One step RT-PCR methods, Enzyme mixes and kits for use in practicing the same

In the Public Domain since

9 Oct 2013


In 1999, Zhao Ningyue et al., patented enzyme compositions, kits and methods for one-step Reverse Transcription Polymerase Chain Reaction (RT-PCR). This method combines the reverse transcription of RNA into cDNA (complementary DNA) by the enzyme reverse transcriptase and then amplification of specific DNA targets by Polymerase Chain Reaction (PCR) using DNA Polymerases. In the one-step method, the reverse transcriptase is included in the same tube as the PCR. The two-step method involves creating cDNA in a separate reverse transcription reaction and then adding some of this cDNA to the PCR, which is more time-consuming.

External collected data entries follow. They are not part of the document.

Definition security_policy_kms_tls_1_0_2018_10 : s2n_security_policy := {|
  policy_symbol := "security_policy_kms_tls_1_0_2018_10";
  policy_minimum_version := S2N_TLS10;
  cipher_preferences := cipher_preferences_kms_tls_1_0_2018_10;
  kem_preferences := kem_preferences_null;
  signature_preferences := s2n_signature_preferences_20140601;
  certificate_signature_preferences := None;
  ecc_preferences := s2n_ecc_preferences_20140601;
  certificate_key_preferences := None;
  certificate_preferences_apply_locally := false;
  rules := [S2N_PERFECT_FORWARD_SECRECY];
|}.

Definition security_policy_kms_tls_1_0_2021_08 : s2n_security_policy := {|
  policy_symbol := "security_policy_kms_tls_1_0_2021_08";
  policy_minimum_version := S2N_TLS10;
  cipher_preferences := cipher_preferences_kms_tls_1_0_2021_08;
  kem_preferences := kem_preferences_null;
  signature_preferences := s2n_signature_preferences_20200207;
  certificate_signature_preferences := None;
  ecc_preferences := s2n_ecc_preferences_20200310;
  certificate_key_preferences := None;
  certificate_preferences_apply_locally := false;
  rules := [S2N_PERFECT_FORWARD_SECRECY];
|}.

Definition security_policy_kms_tls_1_2_2023_06 : s2n_security_policy := {|
  policy_symbol := "security_policy_kms_tls_1_2_2023_06";
  policy_minimum_version := S2N_TLS12;
  cipher_preferences := cipher_preferences_kms_tls_1_0_2021_08;
  kem_preferences := kem_preferences_null;
  signature_preferences := s2n_signature_preferences_20200207;
  certificate_signature_preferences := None;
  ecc_preferences := s2n_ecc_preferences_20200310;
  certificate_key_preferences := None;
  certificate_preferences_apply_locally := false;
  rules := [S2N_PERFECT_FORWARD_SECRECY];
|}.

Definition security_policy_kms_pq_tls_1_0_2019_06 : s2n_security_policy := {|
  policy_symbol := "security_policy_kms_pq_tls_1_0_2019_06";
  policy_minimum_version := S2N_TLS10;
  cipher_preferences := cipher_preferences_kms_pq_tls_1_0_2019_06;
  kem_preferences := kem_preferences_null;
  signature_preferences := s2n_signature_preferences_20140601;
  certificate_signature_preferences := None;
  ecc_preferences := s2n_ecc_preferences_20140601;
  certificate_key_preferences := None;
  certificate_preferences_apply_locally := false;
  rules := [S2N_PERFECT_FORWARD_SECRECY];
|}.

Definition security_policy_kms_pq_tls_1_0_2020_02 : s2n_security_policy := {|
  policy_symbol := "security_policy_kms_pq_tls_1_0_2020_02";
  policy_minimum_version := S2N_TLS10;
  cipher_preferences := cipher_preferences_kms_pq_tls_1_0_2020_02;
  kem_preferences := kem_preferences_null;
  signature_preferences := s2n_signature_preferences_20140601;
  certificate_signature_preferences := None;
  ecc_preferences := s2n_ecc_preferences_20140601;
  certificate_key_preferences := None;
  certificate_preferences_apply_locally := false;
  rules := [S2N_PERFECT_FORWARD_SECRECY];
|}.

Definition security_policy_kms_pq_tls_1_0_2020_07 : s2n_security_policy := {|
  policy_symbol := "security_policy_kms_pq_tls_1_0_2020_07";
  policy_minimum_version := S2N_TLS10;
  cipher_preferences := cipher_preferences_kms_pq_tls_1_0_2020_07;
  kem_preferences := kem_preferences_pq_tls_1_0_2021_05;
  signature_preferences := s2n_signature_preferences_20140601;
  certificate_signature_preferences := None;
  ecc_preferences := s2n_ecc_preferences_20140601;
  certificate_key_preferences := None;
  certificate_preferences_apply_locally := false;
  rules := [S2N_PERFECT_FORWARD_SECRECY];
|}.

Definition security_policy_pq_tls_1_0_2020_12 : s2n_security_policy := {|
  policy_symbol := "security_policy_pq_tls_1_0_2020_12";
  policy_minimum_version := S2N_TLS10;
  cipher_preferences := cipher_preferences_pq_tls_1_0_2020_12;
  kem_preferences := kem_preferences_pq_tls_1_0_2021_05;
  signature_preferences := s2n_signature_preferences_20200207;
  certificate_signature_preferences := None;
  ecc_preferences := s2n_ecc_preferences_20200310;
  certificate_key_preferences := None;
  certificate_preferences_apply_locally := false;
  rules := [S2N_PERFECT_FORWARD_SECRECY];
|}.

Definition security_policy_pq_tls_1_1_2021_05_17 : s2n_security_policy := {|
  policy_symbol := "security_policy_pq_tls_1_1_2021_05_17";
  policy_minimum_version := S2N_TLS11;
  cipher_preferences := cipher_preferences_pq_tls_1_1_2021_05_17;
  kem_preferences := kem_preferences_pq_tls_1_0_2021_05;
  signature_preferences := s2n_signature_preferences_20140601;
  certificate_signature_preferences := None;
  ecc_preferences := s2n_ecc_preferences_20200310;
  certificate_key_preferences := None;
  certificate_preferences_apply_locally := false;
  rules := [];
|}.

Definition security_policy_pq_tls_1_0_2021_05_18 : s2n_security_policy := {|
  policy_symbol := "security_policy_pq_tls_1_0_2021_05_18";
  policy_minimum_version := S2N_TLS10;
  cipher_preferences := cipher_preferences_pq_tls_1_0_2021_05_18;
  kem_preferences := kem_preferences_pq_tls_1_0_2021_05;
  signature_preferences := s2n_signature_preferences_20140601;
  certificate_signature_preferences := None;
  ecc_preferences := s2n_ecc_preferences_20200310;
  certificate_key_preferences := None;
  certificate_preferences_apply_locally := false;
  rules := [];
|}.

Definition security_policy_pq_tls_1_0_2021_05_19 : s2n_security_policy := {|
  policy_symbol := "security_policy_pq_tls_1_0_2021_05_19";
  policy_minimum_version := S2N_TLS10;
  cipher_preferences := cipher_preferences_pq_tls_1_0_2021_05_19;
  kem_preferences := kem_preferences_pq_tls_1_0_2021_05;
  signature_preferences := s2n_signature_preferences_20140601;
  certificate_signature_preferences := None;
  ecc_preferences := s2n_ecc_preferences_20200310;
  certificate_key_preferences := None;
  certificate_preferences_apply_locally := false;
  rules := [];
|}.

Definition security_policy_pq_tls_1_0_2021_05_20 : s2n_security_policy := {|
  policy_symbol := "security_policy_pq_tls_1_0_2021_05_20";
  policy_minimum_version := S2N_TLS10;
  cipher_preferences := cipher_preferences_kms_pq_tls_1_0_2020_07;
  kem_preferences := kem_preferences_pq_tls_1_0_2021_05;
  signature_preferences := s2n_signature_preferences_20140601;
  certificate_signature_preferences := None;
  ecc_preferences := s2n_ecc_preferences_20200310;
  certificate_key_preferences := None;
  certificate_preferences_apply_locally := false;
  rules := [S2N_PERFECT_FORWARD_SECRECY];
|}.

RT-PCR is used to generate cDNA templates for cloning and sequencing, to distinguish exons from introns, and can be used clinically to diagnose genetic diseases and monitor drug therapy. It is also used for detection and study of expressed genes both qualitatively and quantitatively in combination with qPCR (known as RT-qPCR). RT-qPCR is particularly useful in detecting RNA viruses and is used in the gold-standard tests for SARS-CoV-2 virus as well as other major pathogens such as HIV and Hepatitis B.

Further Reading:

RT-PCR on Wikipedia

Quantitative RT-PCR: One-step or Two-step RT? On Bitesize Bio


Enzyme compositions, kits comprising the same and methods for their use in one-step RT-PCR are provided. The subject enzyme compositions at least include a mutant thermostable DNA polymerase and a mutant reverse transcriptase. In preferred embodiments, the mutant thermostable DNA polymerase is an N-terminal deletion mutant of Taq polymerase and the mutant reverse transcriptase is a point mutation mutant of MMLV-RT. The subject kits, in addition to the above described mutant thermostable DNA polymerase and mutant reverse transcriptase, at least include one of, and usually both of, dNTPs and a buffer composition, where the subject kits may further include additional reagents, including nucleic acids, a thermostabilizing agent, a glycine based osmolyte and the like. In practicing the subject methods, a reaction mix that at least includes template RNA, the above described mutant polymerase and reverse transcriptase, dNTPs, buffer, and nucleic acid primers is prepared. The resultant reaction mixture is maintained at a first set of reverse transcription conditions and then a second set of PCR conditions, whereby amplified amounts of DNA from a template RNA(s) are produced.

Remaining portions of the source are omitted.